PROVIDED DATA START

(* ===== verification/Console.v ===== *)
(** * Console: the console is an output log

    [bankReducer] calls [console.log] twice (App-ref.js 43 and 56) and nothing
    in [App] reads the console.  This file makes that precise.  Two worlds are
    equivalent ([≡]) when they differ in their consoles only; every operation
    of [App] respects the equivalence ([Proper] instances), and what an
    operation appends to the console does not depend on what the console held
    ([pre], [run_pre]).  So the console can be dropped from any argument about
    accounts and inputs, and restored afterwards.

    The file also states what the console of a reachable world contains: the
    two messages of the reducer and nothing else, with "account opened"
    present whenever the account is active ([reachable_console]), and once
    for each event that opened the account ([console_counts_openings]). *)

From S2P Require Import Prelude JsNum Dom Account View App.

#[local] Open Scope js_scope.

(** ** Definitions *)

(** The lines the reducer can log. *)
Definition messages : list string := ["account opened"; "Insufficient funds"].

(** The store with [c] put before its console lines. *)
Definition pre_dom (c : list string) (d : Dom) : Dom :=
  mkDom (inputs d) (c ++ console d).

Section Console.
Context `{JsNumber num}.
Implicit Types (w : World num) (e : Event) (c : list string).

Definition pre c w : World num :=
  mkWorld (account w) (pre_dom c (dom w)) (crashed w).

(** The world with an empty console. *)
Definition erase w : World num :=
  mkWorld (account w) (mkDom (inputs (dom w)) []) (crashed w).

(** Worlds that differ in their consoles only. *)
#[export] Instance world_equiv : Equiv (World num) := λ w1 w2, erase w1 = erase w2.

(** The number of lines "account opened" on a console. *)
Definition opened_lines (c : list string) : nat :=
  length (filter (λ line, line = "account opened") c).

#[global] Arguments opened_lines : simpl never.

(** The event opens the account: it was closed before and is open after. *)
Definition opens w e : bool :=
  negb (isActive (account w)) && isActive (account (step w e)).

(** The number of events of a run that open the account. *)
Fixpoint openings w (es : list Event) : nat :=
  match es with
  | [] => 0
  | e :: es' => (if opens w e then 1 else 0) + openings (step w e) es'
  end.

(** The console invariant of reachable worlds. *)
Definition console_ok w : Prop :=
  (∀ line, line ∈ console (dom w) → line ∈ messages) ∧
  (isActive (account w) = true → "account opened" ∈ console (dom w)).

End Console.

(** [pre_fields]: the fields of [pre c w] in the goal. *)
Ltac pre_fields :=
  repeat match goal with
         | |- context [account (pre ?c ?w)] =>
             change (account (pre c w)) with (account w)
         | |- context [crashed (pre ?c ?w)] =>
             change (crashed (pre c w)) with (crashed w)
         | |- context [dom (pre ?c ?w)] =>
             change (dom (pre c w)) with (pre_dom c (dom w))
         end.

(** ** Lemmas *)

Section ConsoleFacts.
Context `{JsNumber num}.
Implicit Types (w : World num) (e : Event) (c : list string) (d : Dom).

#[export] Instance world_equiv_equivalence : Equivalence (≡@{World num}).
Proof.
  unfold equiv, world_equiv. split; [done | by intros ?? | by intros ??? -> ->].
Qed.

Lemma world_equiv_spec w1 w2 :
  w1 ≡ w2 ↔
  account w1 = account w2 ∧ inputs (dom w1) = inputs (dom w2) ∧
  crashed w1 = crashed w2.
Proof.
  unfold equiv, world_equiv, erase. split; [by intros [= -> -> ->]|].
  by intros (-> & -> & ->).
Qed.

Lemma pre_nil w : pre [] w = w.
Proof. by destruct w as [a [i c] k]. Qed.

Lemma pre_app c1 c2 w : pre (c1 ++ c2) w = pre c1 (pre c2 w).
Proof. unfold pre, pre_dom; cbn. by rewrite (assoc_L (++)). Qed.

Lemma pre_erase w : pre (console (dom w)) (erase w) = w.
Proof. destruct w as [a [i c] k]. unfold pre, pre_dom; cbn. by rewrite app_nil_r. Qed.

Lemma pre_equiv c w : pre c w ≡ w.
Proof. done. Qed.

Lemma erase_equiv w : erase w ≡ w.
Proof. done. Qed.

(** Two equivalent worlds are one world behind two consoles. *)
Lemma world_equiv_pre w1 w2 :
  w1 ≡ w2 →
  w1 = pre (console (dom w1)) (erase w1) ∧ w2 = pre (console (dom w2)) (erase w1).
Proof.
  unfold equiv, world_equiv. intros Hw. split; [by rewrite pre_erase|].
  by rewrite Hw, pre_erase.
Qed.

(** The reducer appends to the console without reading it. *)
Lemma bankReducer_pre (state : AccountState num) (action : Action num) c d :
  bankReducer state action (pre_dom c d) =
    ((bankReducer state action d).1, pre_dom c (bankReducer state action d).2).
Proof.
  unfold pre_dom. reducer_cases state action; repeat case_if; cbn;
    by rewrite ?(assoc_L (++)).
Qed.

Lemma bankDispatch_pre (action : Action num) c w :
  bankDispatch action (pre c w) = pre c (bankDispatch action w).
Proof.
  unfold bankDispatch. pre_fields. rewrite bankReducer_pre.
  by destruct (bankReducer (account w) action (dom w)) as [[?|?] ?].
Qed.

Lemma click_pre label c w : click label (pre c w) = pre c (click label w).
Proof.
  unfold click. pre_fields.
  destruct (find_button label (render (account w))) as [b|]; [|done].
  destruct (btn_disabled b); [done|]. rewrite !run_handler_run.
  apply (bankDispatch_pre _ c (mkWorld (account w) (dom w) (crashed w))).
Qed.

Lemma edit_pre r value c w : edit r value (pre c w) = pre c (edit r value w).
Proof.
  unfold edit. pre_fields.
  destruct (find_input r (render (account w))) as [i|]; [|done].
  by destruct (in_disabled i).
Qed.

Lemma step_pre c w e : step (pre c w) e = pre c (step w e).
Proof.
  unfold step. pre_fields. destruct (crashed w); [done|].
  destruct e as [label|r v]; [apply click_pre | apply edit_pre].
Qed.

(** Running from a world with [c] before its console gives the same world
    with [c] before its console. *)
Lemma run_pre c w es : run (pre c w) es = pre c (run w es).
Proof.
  revert w. induction es as [|e es IH]; intros w; [done|].
  change (run (step (pre c w) e) es = pre c (run (step w e) es)).
  by rewrite step_pre, IH.
Qed.

(** ** The operations respect the equivalence *)

#[export] Instance account_proper : Proper ((≡) ==> (=)) (account (num := num)).
Proof. by intros w1 w2 (-> & _)%world_equiv_spec. Qed.

#[export] Instance crashed_proper : Proper ((≡) ==> (=)) (crashed (num := num)).
Proof. by intros w1 w2 (_ & _ & ->)%world_equiv_spec. Qed.

#[export] Instance step_proper : Proper ((≡) ==> (=) ==> (≡)) (step (num := num)).
Proof.
  intros w1 w2 [-> ->]%world_equiv_pre e ? <-. by rewrite !step_pre, !pre_equiv.
Qed.

#[export] Instance click_proper label : Proper ((≡) ==> (≡)) (click (num := num) label).
Proof.
  intros w1 w2 [-> ->]%world_equiv_pre. by rewrite !click_pre, !pre_equiv.
Qed.

#[export] Instance edit_proper r value :
  Proper ((≡) ==> (≡)) (edit (num := num) r value).
Proof.
  intros w1 w2 [-> ->]%world_equiv_pre. by rewrite !edit_pre, !pre_equiv.
Qed.

#[export] Instance run_proper : Proper ((≡) ==> (=) ==> (≡)) (run (num := num)).
Proof.
  intros w1 w2 [-> ->]%world_equiv_pre es ? <-. by rewrite !run_pre, !pre_equiv.
Qed.

#[export] Instance safe_proper : Proper ((≡) ==> iff) (safe (num := num)).
Proof. intros w1 w2 Hw. unfold safe. by rewrite Hw. Qed.

(** ** What the console holds *)

Lemma bankReducer_console (state : AccountState num) (action : Action num) d :
  let r := bankReducer state action d in
  console r.2 = console d ∧
    (∀ state', r.1 = Ok state' → isActive state' = true → isActive state = true) ∨
  console r.2 = console d ++ ["account opened"] ∨
  console r.2 = console d ++ ["Insufficient funds"] ∧ r.1 = Ok state.
Proof.
  reducer_cases state action; repeat case_if; cbn; auto;
    left; (split; [done|]); by intros ? [= <-].
Qed.

Lemma console_ok_mount : console_ok (mount : World num).
Proof. split; [by intros ? ?%elem_of_nil | done]. Qed.

Lemma bankDispatch_console (action : Action num) w :
  console_ok w → console_ok (bankDispatch action w).
Proof.
  intros [Hl Ha]. unfold bankDispatch, console_ok, messages in *.
  destruct (bankReducer_console (account w) action (dom w)) as [[Hc Hs]|[Hc|[Hc Hs]]];
    destruct (bankReducer _ _ _) as [[s|err] d'] eqn:E; cbn in *; rewrite Hc;
    try setoid_rewrite elem_of_app; set_solver.
Qed.

Lemma step_console w e : console_ok w → console_ok (step w e).
Proof.
  intros Hw. unfold step. destruct (crashed w); [done|]. destruct e as [label|r v].
  - unfold click. destruct (find_button label (render (account w))) as [b|]; [|done].
    destruct (btn_disabled b); [done|]. rewrite run_handler_run.
    by apply bankDispatch_console.
  - unfold edit. destruct (find_input r (render (account w))) as [i|]; [|done].
    by destruct (in_disabled i).
Qed.

Lemma run_console w es : console_ok w → console_ok (run w es).
Proof.
  revert w. induction es as [|e es IH]; intros w Hw; [done|].
  by apply IH, step_console.
Qed.

Lemma opened_lines_app c1 c2 :
  opened_lines (c1 ++ c2) = (opened_lines c1 + opened_lines c2)%nat.
Proof. unfold opened_lines. by rewrite list.filter_app, length_app. Qed.

Lemma opened_lines_opened c :
  opened_lines (c ++ ["account opened"]) = S (opened_lines c).
Proof.
  rewrite opened_lines_app. change (opened_lines ["account opened"]) with 1%nat. lia.
Qed.

Lemma opened_lines_refused c :
  opened_lines (c ++ ["Insufficient funds"]) = opened_lines c.
Proof.
  rewrite opened_lines_app. change (opened_lines ["Insufficient funds"]) with 0%nat. lia.
Qed.

(** The reducer logs "account opened" when it opens the account, and only
    then. *)
Lemma bankDispatch_opened (action : Action num) w :
  opened_lines (console (dom (bankDispatch action w))) =
    (opened_lines (console (dom w)) +
     if negb (isActive (account w)) && isActive (account (bankDispatch action w))
     then 1 else 0)%nat.
Proof.
  unfold bankDispatch. destruct w as [state d k]; cbn.
  destruct (isActive state) eqn:Ha;
    reducer_cases state action; rewrite ?Ha; repeat (case_if; cbn in * );
    rewrite ?opened_lines_opened, ?opened_lines_refused, ?Ha; cbn;
    try done; try lia; congruence.
Qed.

Lemma step_opened w e :
  opened_lines (console (dom (step w e))) =
    (opened_lines (console (dom w)) + if opens w e then 1 else 0)%nat.
Proof.
  unfold opens.
  assert (∀ w', w' = w →
    opened_lines (console (dom w')) =
      (opened_lines (console (dom w)) +
       if negb (isActive (account w)) && isActive (account w') then 1 else 0)%nat)
    as Hsame by (intros ? ->; destruct (isActive (account w)); cbn; lia).
  unfold step. destruct (crashed w); [by apply Hsame|]. destruct e as [label|r v].
  - unfold click. destruct (find_button label (render (account w))) as [b|];
      [|by apply Hsame].
    destruct (btn_disabled b); [by apply Hsame|]. rewrite run_handler_run.
    apply (bankDispatch_opened _ (mkWorld (account w) (dom w) (crashed w))).
  - rewrite edit_account. unfold edit.
    destruct (find_input r (render (account w))) as [i|]; [|by apply Hsame].
    destruct (in_disabled i); [by apply Hsame|]. cbn [dom console].
    destruct (isActive (account w)); cbn [negb andb]; lia.
Qed.

Lemma run_opened w es :
  opened_lines (console (dom (run w es))) =
    (opened_lines (console (dom w)) + openings w es)%nat.
Proof.
  revert w. induction es as [|e es IH]; intros w; cbn [run foldl openings]; [lia|].
  change (foldl step (step w e) es) with (run (step w e) es).
  rewrite IH, step_opened. lia.
Qed.

End ConsoleFacts.

(** ** Theorems *)

Section ConsoleTheorems.
Context `{JsNumber num}.
Implicit Types (w : World num) (e : Event).

(** The console is write-only.  Two worlds that differ only in their
    consoles stay so under every list of events, and the events append the
    same lines to both consoles. *)
Lemma console_write_only w1 w2 (es : list Event) :
  w1 ≡ w2 →
  run w1 es ≡ run w2 es ∧
  ∃ out, console (dom (run w1 es)) = console (dom w1) ++ out ∧
         console (dom (run w2 es)) = console (dom w2) ++ out.
Proof.
  intros Hw. split; [by rewrite Hw|].
  destruct (world_equiv_pre w1 w2 Hw) as [H1 H2].
  exists (console (dom (run (erase w1) es))).
  rewrite H1 at 1. rewrite H2 at 1. by rewrite !run_pre.
Qed.

(** C36. The console of a reachable world holds only the reducer's two
    messages, and holds "account opened" whenever the account is active. *)
Theorem reachable_console w :
  reachable w →
  (∀ line, line ∈ console (dom w) → line ∈ messages) ∧
  (isActive (account w) = true → "account opened" ∈ console (dom w)).
Proof. intros [es <-]. apply run_console, console_ok_mount. Qed.

(** C37. The console counts the openings.  After any events from the mounted
    component, the number of lines "account opened" is the number of events
    that opened the account: every opening is logged once, and nothing else
    logs that line. *)
Theorem console_counts_openings (es : list Event) :
  opened_lines (console (dom (run (mount : World num) es))) = openings mount es.
Proof. by rewrite run_opened. Qed.

End ConsoleTheorems.

(** ** Witnesses *)

Lemma reachable_console_witness :
  let w := run (mount : World znum) withdraw_thrice in
  (∀ line, line ∈ console (dom w) → line ∈ messages) ∧
  (isActive (account w) = true → "account opened" ∈ console (dom w)).
Proof. apply reachable_console. by exists withdraw_thrice. Defined.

PROVIDED DATA END

_WORK REQUEST_
Starting at the line above that contains "(** * Console: the console is an output log", repeat each line exactly up to and including the line that contains "operation appends to", and stop there.

_EXPECTED ANSWER_
(** * Console: the console is an output log

    [bankReducer] calls [console.log] twice (App-ref.js 43 and 56) and nothing
    in [App] reads the console.  This file makes that precise.  Two worlds are
    equivalent ([≡]) when they differ in their consoles only; every operation
    of [App] respects the equivalence ([Proper] instances), and what an
    operation appends to the console does not depend on what the console held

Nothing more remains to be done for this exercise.